-- Opening Marker --
(** * Forex-Watch: the rate acquisition and caching core

    A shallow embedding of the backend's exchange-rate subsystem:
    - [services/rates/rateStore.ts]            (module [RateStore]),
    - [services/rates/exchangeRateApiClient.ts] (module [ExchangeRateApi]),
    - [services/rates/freecurrencyApiClient.ts] (module [Freecurrency]),
    - [services/rates/mockRateProvider.ts]      (module [Mock]),
    - [services/rates/index.ts]                 ([buildProvider]),
    - [jobs/rateFetcher.ts]                     (module [Fetcher]).

    Asynchronous functions are modelled in direct style: every [await] in
    the modelled code is sequential, so a promise is the outcome of running
    its body.  Logging is not modelled. *)

From Stdlib Require Import ZArith QArith Bool List.
From stdpp Require Import base option list strings gmap.

Set Warnings "-register-all".

Local Open Scope string_scope.
Local Open Scope list_scope.
Local Open Scope Z_scope.

(** ** Shared domain types ([packages/shared]) *)

Inductive Currency :=
  | USD | EUR | GBP | JPY | AUD | CAD | CHF | CNY | SEK | NZD
  | MXN | SGD | HKD | NOK | TRY | ZAR | BRL | INR | KRW | PLN.

#[global] Instance Currency_eq_dec : EqDecision Currency.
Proof. solve_decision. Defined.

(** The string a currency is at run time. *)
Definition code (c : Currency) : string :=
  match c with
  | USD => "USD" | EUR => "EUR" | GBP => "GBP" | JPY => "JPY" | AUD => "AUD"
  | CAD => "CAD" | CHF => "CHF" | CNY => "CNY" | SEK => "SEK" | NZD => "NZD"
  | MXN => "MXN" | SGD => "SGD" | HKD => "HKD" | NOK => "NOK" | TRY => "TRY"
  | ZAR => "ZAR" | BRL => "BRL" | INR => "INR" | KRW => "KRW" | PLN => "PLN"
  end.

Inductive ProviderName :=
  | mock | exchangerate_api | currencylayer | freecurrencyapi.

#[global] Instance ProviderName_eq_dec : EqDecision ProviderName.
Proof. solve_decision. Defined.

(** A JavaScript [Date]: a time value in milliseconds, or the invalid date
    (whose [getTime()] is NaN). *)
Inductive JsDate :=
  | ValidDate (ms : Z)
  | InvalidDate.

(** [ExchangeRate].  The [rate] is a JavaScript number that the code only
    ever copies and tests with [typeof]; it is modelled by the rational the
    JSON literal denotes. *)
Record ExchangeRate := mkRate {
  base : Currency;
  quote : Currency;
  rate : Q;
  timestamp : JsDate;
  provider : ProviderName;
}.

(** ** Errors ([utils/errors.ts]) *)

(** What a [throw] carries: an [AppError] with its [statusCode] and [code]
    (message and details are not modelled), or a [TypeError] raised by the
    JavaScript runtime itself. *)
Inductive JsError :=
  | AppError (statusCode : Z) (errCode : string)
  | TypeError.

Inductive Result (A : Type) :=
  | Ok (a : A)
  | Err (e : JsError).
Arguments Ok {A} a.
Arguments Err {A} e.

(** ** The host: network, clock and JavaScript built-ins *)

(** A parsed JSON value; [JObj] lists the own properties of the parsed
    object (each key once). *)
Inductive json :=
  | JNull
  | JBool (b : bool)
  | JNum (q : Q)
  | JStr (s : string)
  | JArr (items : list json)
  | JObj (fields : list (string * json)).

(** A [fetch] response: its status and what [response.json()] gives
    ([None] when it rejects). *)
Record Response := mkResponse {
  status : Z;
  body : option json;
}.

(** [response.ok] *)
Definition ok (r : Response) : bool :=
  (200 <=? status r) && (status r <=? 299).

(** How one [fetch(url, { signal })] ends: with a response, aborted by the
    timeout's [AbortController], or rejected for another reason. *)
Inductive FetchOutcome :=
  | Responded (r : Response)
  | Aborted
  | Failed.

(** Everything the code reads from outside itself.  [net i] is the outcome
    of the [i]-th [fetch] of the run and [clock i] the [i]-th reading of the
    system clock, so nothing is assumed about servers or about time.
    [newDate v] is [new Date(v)], [newDateUnix v] is [new Date(v * 1000)]
    and [hourIn tz ms] is what [Intl.DateTimeFormat] followed by [parseInt]
    gives for the instant [ms] in time zone [tz]. *)
Record Host := mkHost {
  net : nat -> FetchOutcome;
  clock : nat -> Z;
  newDate : json -> JsDate;
  newDateUnix : json -> JsDate;
  hourIn : string -> Z -> Z;
}.

(** How many [fetch] calls and clock readings have been made so far. *)
Record Ticks := mkTicks {
  calls : nat;
  reads : nat;
}.

(** Code that may throw, reads the host and advances the counters. *)
Definition M (A : Type) : Type := Host -> Ticks -> Result A * Ticks.

Definition ret {A} (a : A) : M A := fun _ t => (Ok a, t).
Definition throw {A} (e : JsError) : M A := fun _ t => (Err e, t).
Definition bind {A B} (m : M A) (k : A -> M B) : M B :=
  fun h t =>
    match m h t with
    | (Ok a, t') => k a h t'
    | (Err e, t') => (Err e, t')
    end.
Definition tryCatch {A} (m : M A) (handler : JsError -> M A) : M A :=
  fun h t =>
    match m h t with
    | (Ok a, t') => (Ok a, t')
    | (Err e, t') => handler e h t'
    end.
Definition liftR {A} (r : Result A) : M A := fun _ t => (r, t).

Notation "x <- m ;; k" := (bind m (fun x => k))
  (at level 100, m at next level, right associativity).

(** [Date.now()], and the time value of [new Date()]. *)
Definition now : M Z :=
  fun h t => (Ok (clock h (reads t)), mkTicks (calls t) (S (reads t))).

(** [new Date()] *)
Definition today : M JsDate := n <- now ;; ret (ValidDate n).

(** [new Date(v)] and [new Date(v * 1000)] for a parsed JSON value [v]. *)
Definition dateOf (v : json) : M JsDate := fun h t => (Ok (newDate h v), t).
Definition dateOfUnix (v : json) : M JsDate := fun h t => (Ok (newDateUnix h v), t).

(** The counters after one more [fetch]. *)
Definition called (t : Ticks) : Ticks := mkTicks (S (calls t)) (reads t).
-- Closing Marker --
**DIRECTIONS:** Write out exactly the lines from the line containing "t') => k a h t'" to the end of the listing above, both included, and nothing else.

**EXERCISE RESPONSE:**
    | (Ok a, t') => k a h t'
    | (Err e, t') => (Err e, t')
    end.
Definition tryCatch {A} (m : M A) (handler : JsError -> M A) : M A :=
  fun h t =>
    match m h t with
    | (Ok a, t') => (Ok a, t')
    | (Err e, t') => handler e h t'
    end.
Definition liftR {A} (r : Result A) : M A := fun _ t => (r, t).

Notation "x <- m ;; k" := (bind m (fun x => k))
  (at level 100, m at next level, right associativity).

(** [Date.now()], and the time value of [new Date()]. *)
Definition now : M Z :=
  fun h t => (Ok (clock h (reads t)), mkTicks (calls t) (S (reads t))).

(** [new Date()] *)
Definition today : M JsDate := n <- now ;; ret (ValidDate n).

(** [new Date(v)] and [new Date(v * 1000)] for a parsed JSON value [v]. *)
Definition dateOf (v : json) : M JsDate := fun h t => (Ok (newDate h v), t).
Definition dateOfUnix (v : json) : M JsDate := fun h t => (Ok (newDateUnix h v), t).

(** The counters after one more [fetch]. *)
Definition called (t : Ticks) : Ticks := mkTicks (S (calls t)) (reads t).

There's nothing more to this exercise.